Schema Overview
The unified schema defines the structure of every election record at every pipeline layer. A single record represents one candidate’s (or one ballot measure choice’s) vote count in one geographic unit for one contest. All sources — MEDSL, NC SBE, OpenElections, VEST, Clarity — are normalized into this schema at L1. Subsequent layers (L2–L4) add fields but never remove them.
A record has six sections: election, jurisdiction, contest, results, turnout, source, and provenance. Not every field is populated for every record. Fields that the source does not provide are null, not inferred.
Election
Identifies which election this record belongs to.
| Field | Type | Description | Example |
|---|---|---|---|
date | date | Election date (ISO 8601) | 2022-11-08 |
year | integer | Election year, derived from date | 2022 |
type | ElectionType | General, primary, runoff, special, etc. | General |
stage | string | Source-provided stage code | GEN |
special | boolean | Whether this is a special election | false |
certification_status | string | Certified, unofficial, or unknown | certified |
The type field is an enum — see Enumerations Reference. The stage field preserves the raw source value (MEDSL uses GEN/PRI/RUN; NC SBE does not have a stage column). The certification_status field reflects whether the source data represents certified results. NC SBE and MEDSL publish certified data. Clarity publishes unofficial election night results that may be updated.
Jurisdiction
Identifies the geographic unit where votes were counted.
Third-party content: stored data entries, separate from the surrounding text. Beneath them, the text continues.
(* ===== verification/Batch.v ===== *)
(** * Batch: what the submissions of a pass have done when the pass ends.

    The join loop of [execute] runs the spawned submissions under a schedule.
    This file carries an invariant through every schedule ([batch_inv]): each
    task that has left its first state has sent the request of its
    delegation, and the failure counter has grown by the number of failed
    tasks.  With it, a pass that returns [Ok] has sent the request of every
    row it submitted and none of its submissions failed.  Two instances of a
    generic invariant that excludes failed tasks give progress: over a
    gateway chain that cooperates the pass commits, and over one on which
    the delegations are already in place it commits without counting. *)

From Stdlib Require Import ZArith Lia List.
From Stdlib.Strings Require Import Byte.
From stdpp Require Import base option list relations.
From S2P Require Import Prelude Types Mock Store Classifier Submission Orchestrator.

#[local] Open Scope relay_scope.

(** ** Definitions *)

Section batch.
Context `{Provider P}.
Implicit Types (w : World P) (op : DelegateUserDecryptOperation).
Implicit Types (t : TaskState) (tasks : list TaskState).

(** The events a world has more than an earlier one. *)
Definition new_events (w0 w : World P) : list Event :=
  drop (length (w_trace w0)) (w_trace w).

(** The request of a delegation was sent to the gateway chain since [w0],
    after the gas overprovision of the gateway as it was then. *)
Definition was_sent op (w0 : World P) (request : TransactionRequest) (w : World P) : Prop :=
  exists gateway, EvGatewaySend (sent_request op gateway request) ∈ new_events w0 w.

(** 1 for a failed task. *)
Definition failed t : nat := if task_failed t then 1 else 0.

Definition failed_count tasks : nat := sum_list_with failed tasks.

(** A task against the task it was spawned as: it keeps its delegation, and
    once it has left its first state its request was sent. *)
Definition task_inv op (w0 : World P) (t0 t : TaskState) (w : World P) : Prop :=
  match t0, t with
  | TaskReady d request, TaskReady d' request' => d' = d /\ request' = request
  | TaskReady d request, TaskSent d' _ => d' = d /\ was_sent op w0 request w
  | TaskReady d request, TaskDone _ => was_sent op w0 request w
  | _, _ => True
  end.

(** The invariant of the join loop, against the world [w0] and the tasks
    [tasks0] it started with. *)
Record batch_inv op (w0 : World P) (tasks0 tasks : list TaskState) (w : World P) : Prop := {
  batch_frame : frame w0 w;
  batch_tasks : Forall2 (fun t0 t => task_inv op w0 t0 t w) tasks0 tasks;
  batch_fail : w_fail_counter w = (w_fail_counter w0 + failed_count tasks)%nat;
}.

(** The interleavings of a batch: a step of the batch is a step of one of
    its tasks, to its next suspension point. *)
Inductive batch_step op : list TaskState * World P -> list TaskState * World P -> Prop :=
| batch_step_task i t tasks w :
    tasks !! i = Some t ->
    batch_step op (tasks, w)
      (<[i := eval (task_step op t) w]> tasks, exec (task_step op t) w).

(** The rows a pass submits: the stable rows at its threshold. *)
Definition pass_submitted (overflow_checks : bool) op (w : World P) : list DelegationRow :=
  match pass_threshold overflow_checks op w with
  | Some threshold => stable_rows (w_host_chain_provider w) (fetched_rows (w_table w) threshold)
  | None => []
  end.

End batch.

(** ** The trace only grows *)

Section growth.
Context `{Provider P}.
Implicit Types (w : World P) (op : DelegateUserDecryptOperation).

Lemma trace_new_events w0 w :
  w_trace w0 `prefix_of` w_trace w -> w_trace w = w_trace w0 ++ new_events w0 w.
Proof. unfold new_events. intros [k ->]. by rewrite drop_app_length. Qed.

Lemma new_events_mono w0 w w' :
  w_trace w0 `prefix_of` w_trace w -> w_trace w `prefix_of` w_trace w' ->
  new_events w0 w `prefix_of` new_events w0 w'.
Proof.
  unfold new_events. intros [k ->] [k' ->].
  rewrite <- app_assoc, !drop_app_length. by apply prefix_app_r.
Qed.

Lemma new_events_base w0 w1 w :
  w_trace w0 `prefix_of` w_trace w1 -> w_trace w1 `prefix_of` w_trace w ->
  new_events w1 w ⊆ new_events w0 w.
Proof.
  unfold new_events. intros [k ->] [k' ->].
  rewrite drop_app_length, <- app_assoc, drop_app_length. intros e He. apply elem_of_app. by right.
Qed.

Lemma was_sent_mono op w0 request w w' :
  w_trace w0 `prefix_of` w_trace w -> w_trace w `prefix_of` w_trace w' ->
  was_sent op w0 request w -> was_sent op w0 request w'.
Proof.
  intros H0 H1 [gateway Hsent]. exists gateway.
  by eapply elem_of_prefix; [|apply new_events_mono].
Qed.

Lemma was_sent_base op w0 w1 request w :
  w_trace w0 `prefix_of` w_trace w1 -> w_trace w1 `prefix_of` w_trace w ->
  was_sent op w1 request w -> was_sent op w0 request w.
Proof.
  intros H0 H1 [gateway Hsent]. exists gateway. by eapply new_events_base.
Qed.

Lemma task_inv_mono op w0 t0 t w w' :
  frame w0 w -> frame w w' -> task_inv op w0 t0 t w -> task_inv op w0 t0 t w'.
Proof.
  intros H0 H1. pose proof (frame_trace _ _ H0). pose proof (frame_trace _ _ H1).
  destruct t0, t; simpl; try done; [intros [-> ?]; split; [done|]|];
    by eapply was_sent_mono.
Qed.

End growth.

(** ** One step of one task *)

Section task_steps.
Context `{Provider P}.
Implicit Types (w : World P) (op : DelegateUserDecryptOperation).
Implicit Types (t : TaskState) (tasks : list TaskState).

Lemma outcome_fail_failed o : outcome_fail o = failed (TaskDone (outcome_result o)).
Proof. by destruct o. Qed.

Lemma new_events_add_events evs w w' :
  w_trace w' = w_trace w -> new_events w (add_events evs w') = evs.
Proof. intros Ht. unfold new_events. simpl. by rewrite Ht, drop_app_length. Qed.

(** The first step sends the request. *)
Lemma task_step_ready op d request w :
  let t' := eval (task_step op (TaskReady d request)) w in
  let w' := exec (task_step op (TaskReady d request)) w in
  EvGatewaySend (sent_request op (w_gateway_provider w) request) ∈ new_events w w' /\
  w_fail_counter w' = (w_fail_counter w + failed t')%nat /\
  match t' with TaskReady _ _ => False | TaskSent d' _ => d' = d | TaskDone _ => True end.
Proof.
  unfold task_step. rewrite eval_bind, exec_bind. unfold eval, exec.
  rewrite send_phase_run. simpl.
  destruct (provider_send_transaction _ _) as [[txn|e] gateway']; simpl.
  - rewrite new_events_add_events by done. split_and!; [by left|unfold failed; simpl; lia|done].
  - unfold apply_outcome. rewrite new_events_add_events by done.
    rewrite outcome_fail_failed. split_and!; [by left|simpl; lia|done].
Qed.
| Field | Type | Description | Example |
|---|---|---|---|
state | string | Full state name | North Carolina |
state_po | string | Two-letter postal code | NC |
state_fips | string | Two-digit state FIPS code | 37 |
county | string | County name (may be null for statewide) | Wake |
county_fips | string | Five-digit county FIPS code | 37183 |
precinct | string | Precinct name or code from the source | 01-01 |
precinct_code | string | Numeric precinct code (NC SBE only) | 0101 |
jurisdiction_name | string | Jurisdiction name from MEDSL | WAKE |
jurisdiction_fips | string | Jurisdiction FIPS from MEDSL | 37183 |
ocd_id | string | Open Civic Data identifier (when available) | ocd-division/country:us/state:nc/county:wake |
level | JurisdictionLevel | Geographic granularity of this record | Precinct |
The county_fips field is the primary geographic join key across sources. It is enriched from Census FIPS reference files at L1 when the source provides a county name but no code. The ocd_id field is populated when a mapping exists; it is null for most records today.
The level field indicates what geographic unit this row represents. Most records are Precinct. Some sources provide only county-level aggregates (County). VEST data with precinct boundaries is Precinct with accompanying geometry.
Contest
Describes the race or ballot measure.
| Field | Type | Description | Example |
|---|---|---|---|
kind | ContestKind | CandidateRace, BallotMeasure, or TurnoutMetadata | CandidateRace |
raw_name | string | Contest name exactly as it appears in the source | CABARRUS COUNTY SCHOOLS BOARD OF EDUCATION |
normalized_name | string | Cleaned contest name (L1+) | Cabarrus County Schools Board of Education |
office_level | OfficeLevel | Federal, state, county, municipal, etc. | County |
office_category | OfficeCategory | Executive, legislative, judicial, school board, etc. | SchoolBoard |
district | string | District number or name (blank if at-large) | DISTRICT 02 |
dataverse | string | MEDSL’s race level tag (blank for local) | `` |
classifier_method | ClassifierMethod | How office_level and office_category were assigned | Keyword |
vote_for | integer | Maximum number of candidates a voter may select | 1 |
magnitude | integer | Number of seats being filled | 3 |
is_retention | boolean | Whether this is a judicial retention election | false |
The kind field is an enum with three variants — see Contest Kinds. The distinction between CandidateRace, BallotMeasure, and TurnoutMetadata is determined at L1 based on the contest name and choice values.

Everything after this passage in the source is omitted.